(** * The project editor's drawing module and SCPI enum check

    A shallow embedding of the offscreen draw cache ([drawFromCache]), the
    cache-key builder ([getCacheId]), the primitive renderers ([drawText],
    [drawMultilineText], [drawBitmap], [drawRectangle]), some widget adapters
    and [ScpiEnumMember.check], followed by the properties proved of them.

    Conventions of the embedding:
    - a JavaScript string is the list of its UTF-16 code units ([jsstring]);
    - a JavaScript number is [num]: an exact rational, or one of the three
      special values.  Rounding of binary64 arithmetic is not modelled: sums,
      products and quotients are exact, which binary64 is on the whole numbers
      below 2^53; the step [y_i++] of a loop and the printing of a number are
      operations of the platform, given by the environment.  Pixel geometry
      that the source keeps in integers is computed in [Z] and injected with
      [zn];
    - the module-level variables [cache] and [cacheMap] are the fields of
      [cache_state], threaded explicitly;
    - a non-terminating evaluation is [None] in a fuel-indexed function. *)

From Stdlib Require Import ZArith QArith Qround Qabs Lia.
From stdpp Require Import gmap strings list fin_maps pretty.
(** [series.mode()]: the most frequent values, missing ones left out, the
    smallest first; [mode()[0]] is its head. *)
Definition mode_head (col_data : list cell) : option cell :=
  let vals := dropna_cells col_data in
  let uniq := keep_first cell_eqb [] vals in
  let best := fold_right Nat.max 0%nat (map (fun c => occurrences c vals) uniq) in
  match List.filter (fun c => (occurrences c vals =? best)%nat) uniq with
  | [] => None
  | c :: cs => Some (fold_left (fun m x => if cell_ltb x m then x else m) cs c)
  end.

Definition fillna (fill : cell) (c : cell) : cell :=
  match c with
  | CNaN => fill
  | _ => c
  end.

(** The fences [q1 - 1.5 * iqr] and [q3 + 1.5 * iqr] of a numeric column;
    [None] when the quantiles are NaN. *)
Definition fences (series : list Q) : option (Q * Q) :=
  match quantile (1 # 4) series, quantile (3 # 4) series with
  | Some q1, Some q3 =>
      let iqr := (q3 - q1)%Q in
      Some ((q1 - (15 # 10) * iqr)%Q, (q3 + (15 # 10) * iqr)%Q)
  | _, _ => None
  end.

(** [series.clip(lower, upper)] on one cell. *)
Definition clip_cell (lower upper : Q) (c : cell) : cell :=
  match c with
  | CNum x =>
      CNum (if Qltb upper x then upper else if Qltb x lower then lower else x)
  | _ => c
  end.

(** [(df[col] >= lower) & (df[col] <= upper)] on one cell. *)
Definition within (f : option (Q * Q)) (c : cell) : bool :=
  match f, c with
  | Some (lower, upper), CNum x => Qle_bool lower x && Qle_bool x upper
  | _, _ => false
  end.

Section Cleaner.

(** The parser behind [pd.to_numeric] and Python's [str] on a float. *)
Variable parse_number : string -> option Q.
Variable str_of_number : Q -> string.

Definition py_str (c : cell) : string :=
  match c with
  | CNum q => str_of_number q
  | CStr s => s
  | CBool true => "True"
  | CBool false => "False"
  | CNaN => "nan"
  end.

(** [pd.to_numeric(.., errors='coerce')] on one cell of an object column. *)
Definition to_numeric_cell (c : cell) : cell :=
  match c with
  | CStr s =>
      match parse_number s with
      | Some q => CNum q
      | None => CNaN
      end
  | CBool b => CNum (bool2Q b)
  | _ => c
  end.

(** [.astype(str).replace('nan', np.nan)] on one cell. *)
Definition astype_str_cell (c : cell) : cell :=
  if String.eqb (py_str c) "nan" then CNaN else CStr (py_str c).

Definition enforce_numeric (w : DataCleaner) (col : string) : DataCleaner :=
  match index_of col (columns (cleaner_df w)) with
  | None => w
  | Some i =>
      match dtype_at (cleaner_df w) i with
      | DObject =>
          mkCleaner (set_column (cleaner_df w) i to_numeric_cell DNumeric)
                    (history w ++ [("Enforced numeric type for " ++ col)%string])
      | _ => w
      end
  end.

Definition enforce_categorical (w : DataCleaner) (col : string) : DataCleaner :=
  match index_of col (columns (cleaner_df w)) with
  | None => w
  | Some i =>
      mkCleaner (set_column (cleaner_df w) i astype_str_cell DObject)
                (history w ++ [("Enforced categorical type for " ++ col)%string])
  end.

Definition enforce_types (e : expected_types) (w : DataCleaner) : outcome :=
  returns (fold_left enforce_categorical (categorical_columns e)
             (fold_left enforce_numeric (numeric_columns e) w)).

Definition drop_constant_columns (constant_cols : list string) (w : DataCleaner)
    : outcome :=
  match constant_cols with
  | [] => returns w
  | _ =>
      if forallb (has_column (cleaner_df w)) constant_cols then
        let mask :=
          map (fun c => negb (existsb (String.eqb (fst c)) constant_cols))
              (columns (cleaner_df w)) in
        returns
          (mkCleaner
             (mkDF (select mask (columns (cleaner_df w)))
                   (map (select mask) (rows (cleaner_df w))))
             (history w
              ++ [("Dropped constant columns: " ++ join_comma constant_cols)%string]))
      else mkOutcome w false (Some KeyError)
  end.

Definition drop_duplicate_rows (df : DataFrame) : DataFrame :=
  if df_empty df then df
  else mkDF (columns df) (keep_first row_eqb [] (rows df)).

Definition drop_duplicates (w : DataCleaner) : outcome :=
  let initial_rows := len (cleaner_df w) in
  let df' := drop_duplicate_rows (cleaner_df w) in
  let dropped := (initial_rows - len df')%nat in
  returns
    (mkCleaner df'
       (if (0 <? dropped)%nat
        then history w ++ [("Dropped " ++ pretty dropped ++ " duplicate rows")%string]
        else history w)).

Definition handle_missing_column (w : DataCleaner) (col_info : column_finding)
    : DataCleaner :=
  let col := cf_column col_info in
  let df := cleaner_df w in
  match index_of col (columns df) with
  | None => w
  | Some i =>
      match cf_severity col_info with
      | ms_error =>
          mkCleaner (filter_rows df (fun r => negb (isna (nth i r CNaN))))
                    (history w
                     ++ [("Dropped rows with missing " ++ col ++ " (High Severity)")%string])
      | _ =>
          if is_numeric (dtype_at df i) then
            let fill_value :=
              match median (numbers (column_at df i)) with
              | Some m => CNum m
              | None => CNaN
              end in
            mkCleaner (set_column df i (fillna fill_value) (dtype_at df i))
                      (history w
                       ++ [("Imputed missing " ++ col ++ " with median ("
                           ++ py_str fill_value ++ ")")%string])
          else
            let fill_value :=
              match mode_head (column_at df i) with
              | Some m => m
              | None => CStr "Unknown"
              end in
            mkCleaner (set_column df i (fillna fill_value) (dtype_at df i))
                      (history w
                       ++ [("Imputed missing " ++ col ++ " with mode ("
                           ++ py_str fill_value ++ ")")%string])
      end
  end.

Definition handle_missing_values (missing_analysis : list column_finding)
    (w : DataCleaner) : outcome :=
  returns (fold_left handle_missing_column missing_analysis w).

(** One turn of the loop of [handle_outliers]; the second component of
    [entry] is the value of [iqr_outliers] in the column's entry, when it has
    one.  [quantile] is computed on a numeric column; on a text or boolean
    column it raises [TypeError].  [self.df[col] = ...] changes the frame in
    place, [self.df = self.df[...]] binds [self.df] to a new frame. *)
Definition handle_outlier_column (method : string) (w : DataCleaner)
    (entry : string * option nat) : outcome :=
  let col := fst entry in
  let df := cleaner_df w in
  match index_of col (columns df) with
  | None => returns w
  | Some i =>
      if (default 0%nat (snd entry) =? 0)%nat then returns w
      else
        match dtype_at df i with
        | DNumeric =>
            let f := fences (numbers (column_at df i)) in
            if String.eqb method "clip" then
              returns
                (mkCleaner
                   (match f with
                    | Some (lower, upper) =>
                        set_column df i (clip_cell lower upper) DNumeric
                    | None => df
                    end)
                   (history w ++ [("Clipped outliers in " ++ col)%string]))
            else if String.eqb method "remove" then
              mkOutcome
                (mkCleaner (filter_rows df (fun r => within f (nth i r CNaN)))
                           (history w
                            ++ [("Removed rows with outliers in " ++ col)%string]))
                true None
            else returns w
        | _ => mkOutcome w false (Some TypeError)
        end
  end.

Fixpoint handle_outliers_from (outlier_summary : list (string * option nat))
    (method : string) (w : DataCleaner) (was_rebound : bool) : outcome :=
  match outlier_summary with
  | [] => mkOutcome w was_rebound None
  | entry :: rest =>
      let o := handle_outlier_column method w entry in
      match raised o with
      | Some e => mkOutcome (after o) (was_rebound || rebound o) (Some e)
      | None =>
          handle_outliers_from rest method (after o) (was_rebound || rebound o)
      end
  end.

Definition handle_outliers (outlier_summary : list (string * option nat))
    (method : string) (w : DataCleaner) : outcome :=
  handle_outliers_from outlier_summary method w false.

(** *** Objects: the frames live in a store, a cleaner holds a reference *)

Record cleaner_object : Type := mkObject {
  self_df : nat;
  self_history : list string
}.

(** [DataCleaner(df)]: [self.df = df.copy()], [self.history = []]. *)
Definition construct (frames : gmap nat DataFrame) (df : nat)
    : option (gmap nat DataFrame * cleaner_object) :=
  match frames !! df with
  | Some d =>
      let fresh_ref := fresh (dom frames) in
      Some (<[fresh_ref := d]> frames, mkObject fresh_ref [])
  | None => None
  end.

## TASK OBJECTIVE
Please print verbatim each line from the first line of the entries above to the line that contains "below 2^53; the", inclusive, and nothing more.

## EXERCISE OUTPUT
(** * The project editor's drawing module and SCPI enum check

    A shallow embedding of the offscreen draw cache ([drawFromCache]), the
    cache-key builder ([getCacheId]), the primitive renderers ([drawText],
    [drawMultilineText], [drawBitmap], [drawRectangle]), some widget adapters
    and [ScpiEnumMember.check], followed by the properties proved of them.

    Conventions of the embedding:
    - a JavaScript string is the list of its UTF-16 code units ([jsstring]);
    - a JavaScript number is [num]: an exact rational, or one of the three
      special values.  Rounding of binary64 arithmetic is not modelled: sums,
      products and quotients are exact, which binary64 is on the whole numbers
      below 2^53; the step [y_i++] of a loop and the printing of a number are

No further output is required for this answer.